### EXERCISE DETAILS
Among the entries below, find the line with "(** The counter", then quote it and each following line up to and including the line with "A !! shard_id route = Some As →", and nothing else.

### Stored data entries
"""

(* ===== verification/StoreProperties.v ===== *)
(** * Properties of the store

    Routed commands keep the shard counters equal to the number of stored
    objects, answer from the key space without what expired, and list it.
    Witnesses run on a new store of one shard. *)

From S2P Require Import Prelude Deps Slab ListObject Helpers F64 Types HashSet ZSet Bucket.
From S2P Require Import BucketCore BucketKeys BucketList BucketSet BucketZSet BucketHash.
From S2P Require Import BucketHashReads BucketHashTtl Store StoreOps Demo.
From S2P Require Import Waiters.

Section StoreTheorems.
Context `{Hashing} {HT : Type → Type} `{!HashTable HT} `{TableOrder} `{FloatOps}.
Context {OT : Type} `{!IndexTreeSet ZSetOrderKey zk_cmp OT}.
Abbreviation bucket := (RedisObjectBucket (HT := HT) (OT := OT)).
Abbreviation store := (RedisObjectStore (HT := HT) (OT := OT)).
Implicit Types (s : store) (a : AState) (key : Bytes) (now_ms : Z) (route : EmbeddedKeyRoute).
Implicit Types (A : list (list AState)) (As : list AState) (string_exists : bool).

(** The counter a client reads is the number of stored objects. *)
Lemma count_hint_spec s A As (sid : nat) :
  store_rep s A → A !! sid = Some As → shard_object_count_hint s sid = Some (stored As).
Proof.
  intros [Hs _] HA. destruct (Forall2_lookup_r _ _ _ _ _ Hs HA) as (sh & Hsh & [_ _ Hc]).
  unfold shard_object_count_hint. rewrite Hsh. simpl. by rewrite Hc, Z.max_l, Nat2Z.id by lia.
Qed.

Lemma put_state_lookup A As route a' :
  A !! shard_id route = Some As →
  put_state A (shard_id route) (key_hash route) a' !! shard_id route =
    Some (<[bucket_index (key_hash route) := a']> As).
Proof. intros HA. unfold put_state. by rewrite list_lookup_alter_eq, HA. Qed.

Lemma drop_expired_objs a key now_ms (k : Bytes) :
  wf_a a → k ≠ key → a_objs (a_drop_expired a key now_ms).2 !! k = a_objs a !! k.
Proof. intros Hw Hk. by apply (toggles_drop_expired a key now_ms Hw). Qed.
Lemma snapshot_recovers_witness :
  ∃ acc, runtime_snapshot true true demo_dir demo_snap 5 = Done (demo_snapped true) ∧
    recover true (demo_snapped true) (elements (dom (demo_snapped true))) = Done acc ∧
    acc_entries acc = {[ [97%Z] := mkEntry [97%Z] [9%Z] None None; [98%Z] := mkEntry [98%Z] [2%Z] None None ]}.
Proof.
  assert (runtime_snapshot true true demo_dir demo_snap 5 = Done (demo_snapped true)) as E
    by (apply is_done_eq; by vm_compute).
  destruct (snapshot_recovers true demo_dir (demo_old ++ demo_new) ∅ demo_snap 5 (demo_snapped true)
    (elements (dom (demo_snapped true)))) as (acc & Hacc & Hs).
  - by vm_compute.
  - repeat (apply Forall_cons_2; [done|]). apply Forall_nil_2.
  - exact demo_snap_ok.
  - by apply small_u64.
  - by apply small_u64.
  - exact demo_snap_nodup.
  - exact demo_in_order.
  - apply demo_snapshot_of. lia.
  - intros m t Hm Ht. by destruct (demo_dir_no_snapshot m t Hm Ht).
  - exact E.
  - apply Permutation_refl.
  - exists acc. split; [exact E|]. split; [exact Hacc|]. rewrite Hs. by vm_compute.
Defined.

Lemma replay_witness :
  acc_entries (load_enabled (Some (mkLoaded 4 demo_snap)) (demo_old ++ demo_new)) =
  {[ [97%Z] := mkEntry [97%Z] [9%Z] None None; [98%Z] := mkEntry [98%Z] [2%Z] None None ]}.
Proof.
  etrans; [apply (replay_is_idempotent ∅); [exact demo_in_order|apply demo_snapshot_of; lia]|]. by vm_compute.
Defined.

(** ** Where the guarantees end *)

(** Pruning removes records of exactly the snapshot's time, replay would still
    apply them: a mutation of that millisecond that the snapshot missed is
    gone once its segment is pruned. *)
Theorem prune_drops_boundary :
  let d : Disk := {[ segment_name 0 1 false := log_file demo_new; segment_name 1 1 false := log_file [] ]} in
  match snapshot_write d [] 8 CompressNone, runtime_snapshot true false d [] 8 with
  | Done d1, Done d2 =>
      (λ acc, acc_entries acc !! [97%Z]) <$> recover true d1 (elements (dom d1)) =
        Done (Some (mkEntry [97%Z] [9%Z] None None)) ∧
      (λ acc, acc_entries acc !! [97%Z]) <$> recover true d2 (elements (dom d2)) = Done None
  | _, _ => False
  end.
Proof. by vm_compute. Qed.

(** The snapshot that is not streamed is not synced before the log is pruned:
    after a crash that loses unsynced bytes the segment is gone, the snapshot
    is empty and recovery fails. *)
Theorem snapshot_unsynced_crash :
  runtime_snapshot true false demo_dir demo_snap 5 = Done (demo_snapped false) ∧
  crash (demo_snapped false) (crash_min (demo_snapped false)) ∧
  demo_snapped false !! segment_name 0 1 false = None ∧
  recover true (crash_min (demo_snapped false)) (elements (dom (demo_snapped false))) =
    Err (PSnapshot HeaderTruncated).
Proof.
  split; [apply is_done_eq; by vm_compute|]. split; [apply crash_min_crash; by vm_compute|].
  split; by vm_compute.
Qed.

"""

### RESULT FOR THIS TASK
(** The counter a client reads is the number of stored objects. *)
Lemma count_hint_spec s A As (sid : nat) :
  store_rep s A → A !! sid = Some As → shard_object_count_hint s sid = Some (stored As).
Proof.
  intros [Hs _] HA. destruct (Forall2_lookup_r _ _ _ _ _ Hs HA) as (sh & Hsh & [_ _ Hc]).
  unfold shard_object_count_hint. rewrite Hsh. simpl. by rewrite Hc, Z.max_l, Nat2Z.id by lia.
Qed.

Lemma put_state_lookup A As route a' :
  A !! shard_id route = Some As →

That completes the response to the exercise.